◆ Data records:
(** A click on a control that is not a submit button, with a selector
    found, emits [await click(<selector>);] and resumes; with [saveDom] set
    the line is preceded by the comment line of a snapshot written to a
    new file, and without it nothing is written. *)
Theorem click_emits_one_line
    (fuel : nat) (options : RecorderOptions) (w : World)
    (localFrame : list PropertyDescriptor) (clicked : option jsstring)
    (isSubmit selector : JsValue) (st : Session) :
  fst (findTargetId w localFrame [lit "MouseEvent"; lit "PointerEvent"] initial)
  = Returned clicked ->
  fst (isSubmitButton w clicked initial) = Returned isSubmit ->
  truthy isSubmit = false ->
  fst (getSelector fuel w clicked initial) = Returned selector ->
  truthy selector = true ->
  (0 <= identation st)%Z ->
  let line := lit "await click(" ++ interpolate (escapeSelector selector) ++ lit ");" in
  let st' := snd (handleClickEvent fuel options w localFrame st) in
  fst (handleClickEvent fuel options w localFrame st) = Returned tt /\
  (saveDom options = false ->
   output st' = output st ++ [lineAt (identation st) line] /\
   files st' = files st) /\
  (saveDom options = true ->
   exists fileName,
     ~ In fileName (files st) /\ files st' = fileName :: files st /\
     output st'
     = output st ++ [lineAt (identation st) (lit "// saved DOM to " ++ fileName);
                     lineAt (identation st) line]) /\
  exists cmds,
    sent st' = sent st ++ cmds ++ [Debugger_setSkipAllPauses true;
                                   Debugger_resume false;
                                   Debugger_setSkipAllPauses false].
Proof.
  intros Hc Hb Hnb Hs Ht Hi line st'. subst st'.
  unfold handleClickEvent.
  rewrite (bind_returned _ _ _ _ _
             (sendsOnly_run _ _ st (sendsOnly_findTargetId _ _ _) Hc)).
  generalize (sent (snd (findTargetId w localFrame
                           [lit "MouseEvent"; lit "PointerEvent"] initial))).
  intros c1. set (s1 := set_sent (sent st ++ c1) st).
  rewrite (bind_returned _ _ _ _ _
             (sendsOnly_run _ _ s1 (sendsOnly_isSubmitButton _ _) Hb)).
  rewrite Hnb.
  generalize (sent (snd (isSubmitButton w clicked initial))).
  intros c2. set (s2 := set_sent (sent s1 ++ c2) s1).
  rewrite (bind_returned _ _ _ _ _
             (sendsOnly_run _ _ s2 (sendsOnly_getSelector _ _ _) Hs)).
  rewrite Ht.
  generalize (sent (snd (getSelector fuel w clicked initial))).
  intros c3. set (s3 := set_sent (sent s2 ++ c3) s2). fold line.
  assert (Hi3 : (0 <= identation s3)%Z) by exact Hi.
  destruct (saveDom options) eqn:Hsd.
  - destruct (saveDomIfNeeded_run options w s3 Hsd Hi3)
      as (fileName & Hfree & _ & Hrun).
    set (s4 := set_output _ _) in Hrun.
    assert (Hi4 : (0 <= identation s4)%Z) by exact Hi.
    erewrite bind_returned
      by (erewrite bind_returned by exact Hrun; apply addLine_emits; exact Hi4).
    rewrite resume_run. cbn [fst snd].
    split; [reflexivity|]. split; [discriminate|]. split.
    + intros _. exists fileName. split.
      * intros Hin. apply existsSync_In in Hin.
        change (files s3) with (files st) in Hfree. congruence.
      * split; [reflexivity|].
        cbn. rewrite <- app_assoc. reflexivity.
    + exists (c1 ++ c2 ++ c3 ++ [DOM_getDocument (-1) true;
                                 DOM_getOuterHTML (root_nodeId w);
                                 Fs_writeFile fileName (outerHTML w)]).
      cbn. rewrite <- !app_assoc. reflexivity.
  - erewrite bind_returned
      by (erewrite bind_returned
            by (apply saveDomIfNeeded_off; exact Hsd);
          apply addLine_emits; exact Hi3).
    rewrite resume_run. cbn [fst snd].
    split; [reflexivity|]. split; [|split; [discriminate|]].
    + intros _. split; reflexivity.
    + exists (c1 ++ c2 ++ c3). cbn. rewrite <- !app_assoc. reflexivity.
Qed.

Lemma click_emits_witness :
  let options := {| wsEndpoint := None; saveDom := true |} in
  let w := world loginPage (lit "MouseEvent") 4 None in
  let st := started (lit "example.com") options in
  let line := lit "await click("
                ++ quoteJSONString (lit "aria/Login[role=" ++ [34%N] ++ lit "button"
                                      ++ [34%N] ++ lit "]")
                ++ lit ");" in
  let st' := snd (handleClickEvent 3 options w (getProperties w (lit "scope")) st) in
  exists fileName,
    ~ In fileName (files st) /\ files st' = fileName :: files st /\
    output st'
    = output st ++ [lineAt (identation st) (lit "// saved DOM to " ++ fileName);
                    lineAt (identation st) line].
Proof.
  cbv zeta.
  apply (click_emits_one_line 3 {| wsEndpoint := None; saveDom := true |}
           (world loginPage (lit "MouseEvent") 4 None)
           (getProperties (world loginPage (lit "MouseEvent") 4 None) (lit "scope"))
           (Some (objectIdOf 4)) (VBool false)
           (VStr (lit "aria/Login[role=" ++ [34%N] ++ lit "button"
                    ++ [34%N] ++ lit "]"))
           (started (lit "example.com") {| wsEndpoint := None; saveDom := true |}));
    first [ reflexivity | vm_compute; discriminate ].
Defined.

(** A change always emits its [type] line: once the target, its value and the
    selector have been read, [await type(<selector>, <value>);] is emitted
    with the JSON of both, whatever the selector is, and the pause is
    resumed. Nothing is logged. *)
Theorem change_emits_type_line
    (fuel : nat) (w : World) (localFrame : list PropertyDescriptor)
    (target : jsstring) (selector : JsValue) (st : Session) :
  fst (findTargetId w localFrame [lit "Event"] initial) = Returned (Some target) ->
  fst (getSelector fuel w (Some target) initial) = Returned selector ->
  (0 <= identation st)%Z ->
  let value := ro_value (callFunctionOn w getThisValue target) in
  let st' := snd (handleChangeEvent fuel w localFrame st) in
  fst (handleChangeEvent fuel w localFrame st) = Returned tt /\
  output st'
  = output st ++
      [lineAt (identation st)
         (lit "await type(" ++ interpolate (escapeSelector selector) ++ lit ", "
            ++ interpolate (escapeSelector value) ++ lit ");")] /\
  console st' = console st /\
  exists cmds,
    sent st' = sent st ++ cmds ++ [Debugger_setSkipAllPauses true;
                                   Debugger_resume false;
                                   Debugger_setSkipAllPauses false].
Proof.
  intros Hc Hs Hi value st'. subst st'.
  assert (Hrun : exists c1 c3,
    handleChangeEvent fuel w localFrame st
    = resume
        (set_output
           (output st ++
              [lineAt (identation st)
                 (lit "await type(" ++ interpolate (escapeSelector selector) ++ lit ", "
                    ++ interpolate (escapeSelector value) ++ lit ");")])
           (set_sent
              (sent st ++ c1 ++ [Runtime_callFunctionOn getThisValue (Some target)] ++ c3)
              st))).
  { exists (sent (snd (findTargetId w localFrame [lit "Event"] initial))),
           (sent (snd (getSelector fuel w (Some target) initial))).
    unfold handleChangeEvent.
    rewrite (bind_returned _ _ _ _ _
               (sendsOnly_run _ _ st (sendsOnly_findTargetId _ _ _) Hc)).
    generalize (sent (snd (findTargetId w localFrame [lit "Event"] initial))).
    intros c1. set (s1 := set_sent (sent st ++ c1) st).
    unfold bind at 1, Runtime_callFunctionOn_ at 1, bind at 1, send at 1,
      modify at 1, ret at 1.
    cbv beta iota. fold value.
    set (s2 := set_sent (sent s1 ++ [Runtime_callFunctionOn getThisValue (Some target)]) s1).
    rewrite (bind_returned _ _ _ _ _
               (sendsOnly_run _ _ s2 (sendsOnly_getSelector _ _ _) Hs)).
    generalize (sent (snd (getSelector fuel w (Some target) initial))).
    intros c3. set (s3 := set_sent (sent s2 ++ c3) s2).
    assert (Hi3 : (0 <= identation s3)%Z) by exact Hi.
    erewrite bind_returned by (apply addLine_emits; exact Hi3).
    f_equal. subst s3 s2 s1. destruct st; unfold set_sent, set_output; cbn.
    rewrite <- !app_assoc. reflexivity. }
  destruct Hrun as (c1 & c3 & Hrun). rewrite Hrun, resume_run. cbn [fst snd].
  split; [reflexivity|]. split; [reflexivity|]. split; [reflexivity|].
  exists (c1 ++ [Runtime_callFunctionOn getThisValue (Some target)] ++ c3).
  cbn. rewrite <- !app_assoc. reflexivity.
Qed.

Lemma change_emits_witness :
  let w := world formPage (lit "Event") 3 None in
  let st := started (lit "example.com") options0 in
  let st' := snd (handleChangeEvent 3 w (getProperties w (lit "scope")) st) in
  fst (handleChangeEvent 3 w (getProperties w (lit "scope")) st) = Returned tt /\
  output st'
  = output st ++
      [lineAt 1 (lit "await type(" ++ quoteJSONString (lit "aria/Send") ++ lit ", "
                   ++ quoteJSONString [] ++ lit ");")] /\
  console st' = console st /\
  exists cmds,
    sent st' = sent st ++ cmds ++ [Debugger_setSkipAllPauses true;
                                   Debugger_resume false;
                                   Debugger_setSkipAllPauses false].
Proof.
  cbv zeta.
  apply (change_emits_type_line 3 (world formPage (lit "Event") 3 None)
           (getProperties (world formPage (lit "Event") 3 None) (lit "scope"))
           (objectIdOf 3) (VStr (lit "aria/Send"))
           (started (lit "example.com") options0));
    first [ reflexivity | vm_compute; discriminate ].
Defined.

(* ================================================================== *)
(** ** The command line *)
(* ================================================================== *)

Lemma indexOf_absent (args : list jsstring) (x : jsstring) :
  ~ In x args -> indexOf args x = None.
Proof.
  induction args as [|a args IH]; intros H; [reflexivity|]. simpl.
  destruct (JS.eqb a x) eqn:E.
  - apply eqb_eq in E. subst. exfalso. apply H. left. reflexivity.
  - rewrite IH; [reflexivity|]. intros Hin. apply H. right. exact Hin.
Qed.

◆ Aim of the exercise:
A single figure is expected: the count of lines in the data above that include the word "assert".

◆ Exercise solution:
4